• Welcome to the Two Wheeled Texans community! Feel free to hang out and lurk as long as you like. However, we would like to encourage you to register so that you can join the community and use the numerous features on the site. After registering, don't forget to post up an introduction!

Server Busy Errors

I was thinking that there have been a some announced hardware or software upgrades to the system over the past several months. Sometimes just going back to an earlier ghost or drive image can help isolate problems related to changes in a network environment. I used to dread upgrades because almost invariably it meant incompatibility issues would need to be addressed.

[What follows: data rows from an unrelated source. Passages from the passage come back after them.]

(* ===== verification/FuncProps.v ===== *)
(** What the compiler of statements guarantees of a function, and where the code
    it emits goes wrong. *)

From stdpp Require Import base list strings.
From Stdlib Require Import ZArith Lia SpecFloat.
From S2P Require Import Prelude.
From S2P Require Import BcProgram.
From S2P Require Import BcEmit.
From S2P Require Import LexText.
From S2P Require Import F64.
From S2P Require Import NumText.
From S2P Require Import JsOps.
From S2P Require Import JsLaws.
From S2P Require Import Vm.
From S2P Require Import Compile.
From S2P Require Import Stmt.
From S2P Require Import Eval.
From S2P Require Import StmtEval.
From S2P Require Import FuncOk.
From S2P Require Import CompileProps.

(** ** An instance: functions of [n], with [x86_cast] and no failed allocation *)

Module Calls.

Import Machine.

Definition int (z : Z) : ASTNode :=
  AST_LITERAL (LNumber (match z with 0 => 0 | 1 => 4607182418800017408 | 2 => 4611686018427387904
                        | _ => 4621819117588971520 end)).
Definition set (x : string) (e : ASTNode) : Stmt :=
  AST_EXPR_STMT (AST_ASSIGN (Some "=") (id x) e).
Definition var (x : string) (e : option ASTNode) : Stmt :=
  AST_VAR_DECL TOK_VAR [DVar (PIdent (Some (chars_of x))) e].

Definition of_body (items : list Stmt) : func :=
  {| f_params := [PIdent (Some (chars_of "n"))]; f_body := AST_BLOCK items; f_is_arrow := false;
     f_derived := false; f_scans_arguments := false |}.

Definition code (f : func) : BCProgram := code_of_func always always x86_cast (fun _ => 0) (fun _ => 0) empty_program f.
Definition call (f : func) (fuel : nat) (sc : list LRValue) : option vm_result :=
  bc_execute x86_cast f64_mul always always (Some 4096) (fun _ _ => false) (code f) fuel (pre_names f) sc.
Definition meaning (f : func) (fuel : nat) (sc : list LRValue) : option completion :=
  exec x86_cast f64_mul (Some 4096) (func_info f) fuel (f_body f) None (call_scope f sc).

(** [var s = 0; for (var i = 0; i < 10; i++) { if (i % 2) continue;
    if (i > n) break; s += i; } return s;] *)
Definition even_sum : func :=
  of_body
    [var "s" (Some (int 0));
     AST_FOR (var "i" (Some (int 0))) (Some (AST_BINARY "<" (id "i") (int 10)))
       (Some (AST_UNARY (Some "++"%string) false (id "i")))
       (AST_BLOCK
          [AST_IF (AST_BINARY "%" (id "i") (int 2)) (AST_CONTINUE None) SNull;
           AST_IF (AST_BINARY ">" (id "i") (id "n")) (AST_BREAK None) SNull;
           AST_EXPR_STMT (AST_ASSIGN (Some "+=") (id "s") (id "i"))]);
     AST_RETURN (Some (id "s"))].

(** [if (n) a: while (n) { var x = 2; n = 0; }
    b: while (true) { var y = 1; return y; }] *)
Definition labelled : func :=
  of_body
    [AST_IF (id "n")
       (AST_LABEL (Some (chars_of "a"))
          (AST_WHILE (id "n") (AST_BLOCK [var "x" (Some (int 2)); set "n" (int 0)]))) SNull;
     AST_LABEL (Some (chars_of "b"))
       (AST_WHILE (AST_LITERAL (LBool true)) (AST_BLOCK [var "y" (Some (int 1)); AST_RETURN (Some (id "y"))]))].

(** [var last; for (var c of "12") { last = c; switch (n) { case n: continue; } }
    return last;] *)
Definition last_digit : func :=
  of_body
    [var "last" None;
     AST_FOR_OF (EachDecl TOK_VAR [DVar (PIdent (Some (chars_of "c"))) None]) (str "12")
       (AST_BLOCK
          [set "last" (id "c");
           AST_SWITCH (id "n") [(Some (id "n"), AST_BLOCK [AST_CONTINUE None])]]);
     AST_RETURN (Some (id "last"))].

End Calls.
Import Calls.

(** ** Properties *)

Section Properties.

(** C1: a compiled function does what its statements say.  For every function
    whose parameters are plain names and whose body is made of blocks without
    lexical declarations, expression statements, [var], [if], the three loops,
    labels, [break], [continue] and [return], over the expressions of the
    expression theorem: if compilation succeeds and executing the body on the
    arguments, in the scope with the hoisted variables, ends (after any number
    of turns of its loops) with a returned value, at its end, or with an error,
    then the code run on the call's scope terminates with that value, with
    [undefined], or with that error, and leaves the same variables. *)
Theorem compile_func_correct (realloc_ok calloc_ok : Z -> alloc_result) cast_ub pow
    (alloc_ok grow_ok : Z -> alloc_result) new_ptr sole node_addr stmt_addr p f turns sc c r :
  (forall d, in_int32 (cast_ub d) = true) -> (forall n, alloc_ok n = true) ->
  p_code p = [] -> func_supported f = true ->
  let prog := bc_compile_func realloc_ok calloc_ok cast_ub node_addr stmt_addr p f in
  p_compiled prog = 1 -> zlen (p_code prog) < 2 ^ 31 ->
  exec cast_ub pow new_ptr (func_info f) turns (f_body f) None (call_scope f sc) = Some c ->
  func_result c = Some r ->
  exists fuel, bc_execute cast_ub pow alloc_ok grow_ok new_ptr sole prog fuel (pre_names f) sc = Some r.
Proof. intros. by eapply code_of_func_runs. Qed.

(** The witness: [even_sum] of 7, with every kind of jump. *)
Lemma compile_func_correct_witness :
  meaning even_sum 20 [JUndefined; JInt32 7]
    = Some (CReturn (JInt32 12) [JUndefined; JInt32 7; JInt32 12; JInt32 8]) /\
  exists fuel, call even_sum fuel [JUndefined; JInt32 7]
    = Some (Finished (JInt32 12) [JUndefined; JInt32 7; JInt32 12; JInt32 8]).
Proof.
  split; [vm_compute; reflexivity|].
  apply (compile_func_correct Machine.always Machine.always x86_cast f64_mul Machine.always Machine.always
    (Some 4096) (fun _ _ => false) (fun _ => 0) (fun _ => 0) empty_program even_sum 20 [JUndefined; JInt32 7]
    (CReturn (JInt32 12) [JUndefined; JInt32 7; JInt32 12; JInt32 8]));
    [intros; reflexivity..|vm_compute; reflexivity].
Defined.

(** Hoisting does not look inside labelled statements, so the slot of a [var]
    there is the number of names met so far, whether or not the declaration was
    executed.  When the branch with the first labelled loop is not taken, the
    variable of the second is declared one slot before the one it is read from:
    the function [labelled] returns [undefined] for 0, and 1 for 1; the language
    gives 1 for both. *)
Lemma hoisting_misses_labels :
  func_supported labelled = false /\ p_compiled (code labelled) = 1 /\
  call labelled 100 [JUndefined; JInt32 0] = Some (Finished JUndefined [JUndefined; JInt32 0; JInt32 1]) /\
  call labelled 100 [JUndefined; JInt32 1]
    = Some (Finished (JInt32 1) [JUndefined; JInt32 0; JInt32 2; JInt32 1]).
Proof. split_and!; vm_compute; reflexivity. Qed.

(** A [continue] inside a [switch] jumps without dropping the value the
    [switch] tests, which in a [for-of] loop lies on top of the loop's own
    three values: the next turn takes it for the position in the source.  The
    function [last_digit] visits one character of ["12"] and returns ["1"],
    where the language gives ["2"]. *)
Lemma continue_in_switch_ends_iteration :
  p_compiled (code last_digit) = 1 /\
  forall n, n = 0 \/ n = 1 ->
  call last_digit 100 [JUndefined; JInt32 n]
    = Some (Finished (JString (chars_of "1")) [JUndefined; JInt32 n; JString (chars_of "1"); JString (chars_of "1")]).
Proof. split; [vm_compute; reflexivity|]. intros n [-> | ->]; vm_compute; reflexivity. Qed.

End Properties.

Re-imaging a system means down time, but it's not like you are in a position of having to guarantee uptime - right? I visit other forums and TWT is the fastest as far as response time goes. Unless there are other factors involved in your decision to have your own server, the elimination of a few little glitches we've run into lately hardly seem worth the cost of buying a new server just for this small TWT database.

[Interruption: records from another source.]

(** X29.  Rule 5 of [part_002]: where the lower-cased query reads
    "contains" or "letter", white space, then a lower-case letter or a
    digit [c], no earlier position matches the rule and "first vowel" does
    not occur, [contains_character] is [c]. *)
Lemma Part002_contains_or_letter (word pre ws rest : jsstring) (c : Z) :
  let lq := pre ++ word ++ ws ++ c :: rest in
  word = js "contains" \/ word = js "letter" ->
  ws <> [] -> forallb isWhiteSpace ws = true ->
  isLowerAlnum c = true ->
  (forall i, (i < List.length pre)%nat ->
             containsOrLetter isLowerAlnum (drop i lq) = None) ->
  includes lq (js "first vowel") = false ->
  Filters.contains_character (Part002.parseFilters lq) = Some [c].
Proof.
  intros lq Hword Hws Hspace Hclass Hleft Hvowel. subst lq.
  rewrite Part002_parseFilters_contains_character, Hvowel.
  apply regexSearch_leftmost; [exact Hleft|].
  apply containsOrLetter_here; auto using isLowerAlnum_not_whiteSpace.
Qed.

(** The rules at work on "strings shorter than 12 please" and on
    "strings with the letter z". *)
Example Part002_shorter_than_12 :
  Filters.max_length (Part002.parseFilters (js "strings shorter than 12 please"))
  = Some 11.
Proof.
  apply (Part002_shorter_than (js "strings ") (js " ") (js "12") (js " please"));
    try reflexivity; try discriminate.
  - intros c [= <-]. reflexivity.
  - intros i Hi. simpl in Hi.
    do 8 (destruct i as [|i]; [vm_compute; reflexivity|]). lia.
Defined.

Example Part002_letter_z :
  Filters.contains_character (Part002.parseFilters (js "strings with the letter z"))
  = Some (js "z").
Proof.
  apply (Part002_contains_or_letter (js "letter") (js "strings with the ")
           (js " ") [] 122); try reflexivity; try discriminate.
  - right. reflexivity.
  - intros i Hi. simpl in Hi.
    do 17 (destruct i as [|i]; [vm_compute; reflexivity|]). lia.
Defined.
Definition step_sim (env : Env) (groups : list ref) (dt : float) (st : sim) : sim :=
  fold_left (fun st i =>
    if negb (isRunning (fst st (nth i groups O))) then st
    else step_row env groups dt i st)
    (seq 0 (length groups)) st.

(** [step(groups, dt)]: the store after the call, and what it did. *)
Definition step (env : Env) (groups : list ref) (dt : float) (h : heap) : heap :=
  fst (step_sim env groups dt (h, [])).


(** *** The variant of the specification that does not skip

    The variant of [step] that the specification compares it with: a pair
    whose force entry is [0] is not skipped, the group interaction is invoked
    for it with [f = 0]. *)
Definition step_row_noskip (env : Env) (groups : list ref) (dt : float) (i : nat)
  (st : sim) : sim :=
  fold_left (fun st j =>
    let gi := nth i groups O in
    interactGroup gi (nth j groups O)
      (if num_at (forces (fst st gi)) j =? 0 then 0
       else num_at (forces (fst st gi)) j)
      (num_at (ranges (fst st gi)) j)
      dt (innerWidth env) (innerHeight env) (dampening env) st)
    (seq 0 (length groups)) st.

Definition step_noskip (env : Env) (groups : list ref) (dt : float) (h : heap)
  : heap :=
  fst (fold_left (fun st i =>
         if negb (isRunning (fst st (nth i groups O))) then st
         else step_row_noskip env groups dt i st)
         (seq 0 (length groups)) (h, [])).

(** The pairs of indices for which [step] invokes the group interaction, in
    the order of its loops, read off a store. *)
Definition interacts (h : heap) (groups : list ref) (i j : nat) : bool :=
  isRunning (h (nth i groups O)) &&
  negb (num_at (forces (h (nth i groups O))) j =? 0).

Definition interacting_pairs (h : heap) (groups : list ref) : list (nat * nat) :=
  filter (fun p => interacts h groups (fst p) (snd p))
         (list_prod (seq 0 (length groups)) (seq 0 (length groups))).

(** The sum, over the ordered pairs [(i, j)] of indices of the registry such
    that group [i] is running and its force entry for [j] is not [0], of the
    product of the numbers of particles of the two groups: an integer. *)
Definition sum_of_pair_products (w : World) : nat :=
  list_sum
    (map (fun p => (length (items (objs w (nth (fst p) (groups w) O))) *
                    length (items (objs w (nth (snd p) (groups w) O))))%nat)
         (interacting_pairs (objs w) (groups w))).

(** The group interaction for the pair [(i, j)], with the force and the
    range of the pair read off the store at the time of the call. *)
Definition interact_pair (env : Env) (groups : list ref) (dt : float)
  (st : sim) (p : nat * nat) : sim :=
  let gi := nth (fst p) groups O in
  interactGroup gi (nth (snd p) groups O)
    (num_at (forces (fst st gi)) (snd p)) (num_at (ranges (fst st gi)) (snd p))
    dt (innerWidth env) (innerHeight env) (dampening env) st.

(** ** Properties of the registry and of a step *)

(** Every registered group has one force entry and one range entry per
    registered group. *)
Definition aligned (w : World) : Prop :=
  forall g, In g (groups w) ->
    length (forces (objs w g)) = length (groups w) /\
    length (ranges (objs w g)) = length (groups w).

(** The registry is a square table with one row per group object: no object
    is registered twice, and the rows are aligned. *)
Definition registry_ok (w : World) : Prop :=
  NoDup (groups w) /\ aligned w.

(** Two stores agree on everything but the contents of the particles. *)
Definition same_shape (h h' : heap) : Prop :=
  forall g, forces (h' g) = forces (h g) /\
            ranges (h' g) = ranges (h g) /\
            isRunning (h' g) = isRunning (h g) /\
            particleRadius (h' g) = particleRadius (h g) /\
            length (items (h' g)) = length (items (h g)).

Definition shape_rel (st st' : sim) : Prop := same_shape (fst st) (fst st').



(** The events of one sweep over a target with [len] particles. *)
Definition sweep_events (g : ref) (len : nat) : list event :=
  flat_map (fun k => [AccelReset g k; Integrated g k]) (seq 0 len).






(** *** The statements of the specification that the code does not meet *)


(** "The skip path produces the particle state of the variant that runs
    the interaction with [f = 0]". *)
Definition skip_matches_noskip (env : Env) (gs : list ref) (dt : float) (h : heap)
  : Prop :=
  forall g, items (step env gs dt h g) = items (step_noskip env gs dt h g).

(** "At least the radius and below the cutoff: the force [f / distance];
    at least the cutoff: nothing". *)
Definition kernel_branches_as_specified (a b : Particle)
  (f maxDistance particleRadius : float) : Prop :=
  ((particleRadius <=? distance a b) = true ->
   (distance a b <? maxDistance) = true ->
   interactParticle a b f maxDistance particleRadius =
     set_acc a (ax a - (f / distance a b) * delta_x a b)
               (ay a - (f / distance a b) * delta_y a b)) /\
  ((maxDistance <=? distance a b) = true ->
   interactParticle a b f maxDistance particleRadius = a).

(** The number [u] is not of the sign opposite to [v]: it is zero, of the
    sign of [v], or no number. *)
Definition not_opposite (u v : float) : Prop :=
  ((0 <=? v) = true -> (u <? 0) = false) /\
  ((v <=? 0) = true -> (0 <? u) = false).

This is a clean and well run board, so much so that I don't mind going along with whatever it takes for you guys to work through these "server busy" problems. This too shall pass.;-)

just my $.02.
:sun:
 
I was thinking that there have been a some announced hardware or software upgrades to the system over the past several months. Sometimes just going back to an earlier ghost or drive image can help isolate problems related to changes in a network environment. I used to dread upgrades because almost invariably it meant incompatibility issues would need to be addressed.

Re-imaging a system means down time, but it's not like you are in a position of having to guarantee uptime - right? I visit other forums and TWT is the fastest as far as response time goes. Unless there are other factors involved in your decision to have your own server, the elimination of a few little glitches we've run into lately hardly seem worth the cost of buying a new server just for this small TWT database.

This is a clean and well run board, so much so that I don't mind going along with whatever it takes for you guys to work through these "server busy" problems. This too shall pass.;-)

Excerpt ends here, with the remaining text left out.